Gordon: Yeah, so that’s that’s definitely a problem, they might not come to a neurologist first. That’s not going to be their first point of contact because they’re coming in they’re saying, “I can’t see, I’m having problems with visual neglect.” So they might take a little bit longer to end up in the clinic.
Is this similar to the genetic tests like actor Chris Hemsworth?

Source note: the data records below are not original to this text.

(** * The step only advances *)

(** X3. The step is consent or scanning in every reachable configuration
    and the completed view is never rendered; an event changes the step only
    when it is the click on the continue button, so a flow that reached the
    scanning step stays there. *)
Theorem step_only_advances (p : Props) (c : Config) :
  reachable p c ->
  (currentStep (session c) = consent \/ currentStep (session c) = scanning) /\
  (forall title, render p (session c) <> MainView title CompletedView) /\
  (forall ev c', fire p ev c = Some c' ->
     (currentStep (session c) = scanning -> currentStep (session c') = scanning) /\
     (currentStep (session c') <> currentStep (session c) -> ev = clickContinue)).
Proof.
  intros Hr. pose proof (inv_step _ _ (reachable_Inv _ _ Hr)) as Hnc.
  split; [ | split ].
  - destruct (currentStep (session c)); [ left | right | ]; congruence.
  - intros title. unfold render.
    destruct (is_false (hasPermission (session c)) &&
              Step_eqb (currentStep (session c)) scanning); [ discriminate | ].
    destruct (currentStep (session c)); congruence.
  - intros ev c' Hf.
    destruct (fire_emits _ _ _ _ (reachable_spawned _ _ Hr) Hf)
      as (t & Hem & _ & Hses & _).
    destruct (emits_commit ev t (session c) Hem) as (Hstep & _).
    rewrite Hses. destruct (mounted c); [ rewrite Hstep | ].
    + destruct ev; split; congruence.
    + split; congruence.
Qed.

Lemma step_only_advances_witness :
  reachable demoProps grantedConfig /\
  currentStep (session grantedConfig) = scanning /\
  forall ev c', fire demoProps ev grantedConfig = Some c' ->
                currentStep (session c') = scanning.
Proof.
  split; [ exact grantedConfig_reachable | ]. split; [ reflexivity | ].
  intros ev c' Hf.
  destruct (step_only_advances demoProps grantedConfig grantedConfig_reachable)
    as (_ & _ & H).
  exact (proj1 (H ev c' Hf) eq_refl).
Defined.

(** * Nothing happens before consent *)

(** X4. While the flow is in the consent step nothing has been asked of the
    camera or the service: no handler is waiting, no timer is armed, no track
    is live, the state holds no stream, no permission answer and no face id,
    and the only effects so far are consent toggles and [onClose] calls.  And
    whenever the flow is in the scanning step the consent box is checked. *)
Theorem nothing_before_consent (p : Props) (c : Config) :
  reachable p c ->
  (currentStep (session c) = consent -> untouched c) /\
  (currentStep (session c) = scanning -> consentChecked (session c) = true).
Proof.
  induction 1 as [ | c ev c' Hr IH Hf ].
  - split; [ | discriminate ]. intros _. unfold untouched. simpl.
    repeat split; constructor.
  - destruct IH as [IH1 IH2].
    destruct (fire_emits _ _ _ _ (reachable_spawned _ _ Hr) Hf)
      as (t & Hem & Hlog & Hses & Htim & _).
    destruct (emits_commit ev t (session c) Hem) as (Hstep & _ & _ & Hcc & _).
    pose proof (fire_enabled _ _ _ _ Hf) as Hen.
    pose proof (fire_quiet _ _ _ _ Hf) as Hq.
    split.
    + intros Hc'.
      assert (Hc : currentStep (session c) = consent).
      { rewrite Hses in Hc'. destruct (mounted c) eqn:Hm; [ | exact Hc' ].
        rewrite Hstep in Hc'. destruct ev; try exact Hc'. discriminate. }
      destruct (IH1 Hc) as (Hp & Ht & Hl & Hs & Hh & Hi & Hf' & Hlg).
      destruct ev; simpl in Hen.
      * destruct Hq as [Hq1 Hq2]. clear Hcc Hstep. inversion Hem; subst t.
        unfold untouched. rewrite Hq1, Hq2, Htim, Hlog, Hses, Ht.
        destruct (mounted c); simpl; repeat split; auto;
          apply Forall_app; split; auto; constructor; eauto.
      * destruct Hen as (Hm & _). rewrite Hses, Hm, Hstep in Hc'. discriminate.
      * destruct Hen as (_ & Hx & _). congruence.
      * destruct Hen as (_ & Hx & _). congruence.
      * destruct Hq as [Hq1 Hq2]. clear Hcc Hstep. inversion Hem; subst t.
        unfold untouched. rewrite Hq1, Hq2, Htim, Hlog, Hses, Ht.
        destruct (mounted c); simpl; repeat split; auto;
          apply Forall_app; split; auto; constructor; eauto.
      * destruct Hen as (cs & k & Hn). rewrite Hp in Hn. destruct i; discriminate.
      * destruct Hen as (cs & k & Hn). rewrite Hp in Hn. destruct i; discriminate.
      * destruct Hen as (cs & k & Hn). rewrite Hp in Hn. destruct i; discriminate.
      * destruct Hen as (tm & Hn). rewrite Ht in Hn. destruct i; discriminate.
      * destruct Hq as [Hq1 Hq2]. clear Hcc Hstep. inversion Hem; subst t.
        unfold untouched. rewrite Hq1, Hq2, Htim, Hlog, Hses, Ht.
        destruct (mounted c); simpl; rewrite app_nil_r; repeat split; auto.
    + intros Hc'. rewrite Hses in *.
      destruct (mounted c) eqn:Hm; [ | exact (IH2 Hc') ].
      rewrite Hstep in Hc'. rewrite Hcc.
      destruct ev; simpl in Hen; try exact (IH2 Hc').
      * destruct Hen as (_ & Hx). congruence.
      * destruct Hen as (_ & _ & Hx). exact Hx.
Qed.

Gordon: So, we really actually don’t understand why people get the different forms at all. We do know that if you have an E4, you are less likely to have, and it’s probably due to the fact that this APOE gene is so over expressed in the temporal lobe that if you have an E4 and I’m showing here, that’s driving top pathology in the temporal lobe. That’s why those people are overwhelmingly getting this amnestic presentation because there’s this tight coupling. So for them it makes sense, yeah, they get an amnestic presentation because the E4 allele or APOE gene is being highly up and down regulated in these regions that we know are tied to memory. So what we hope to figure out in the future is with the people that see the PCA, the visual spatial or the linguistic predominant, can we figure out what is unique to those areas? Is it some gene that’s over expressed in those regions? Is it something about connectivity? Is it something about development? If we can figure out what’s driving something selective in those regions maybe we won’t be able to figure out and link it back to a genetic test or some other tests that can help a diagnosis.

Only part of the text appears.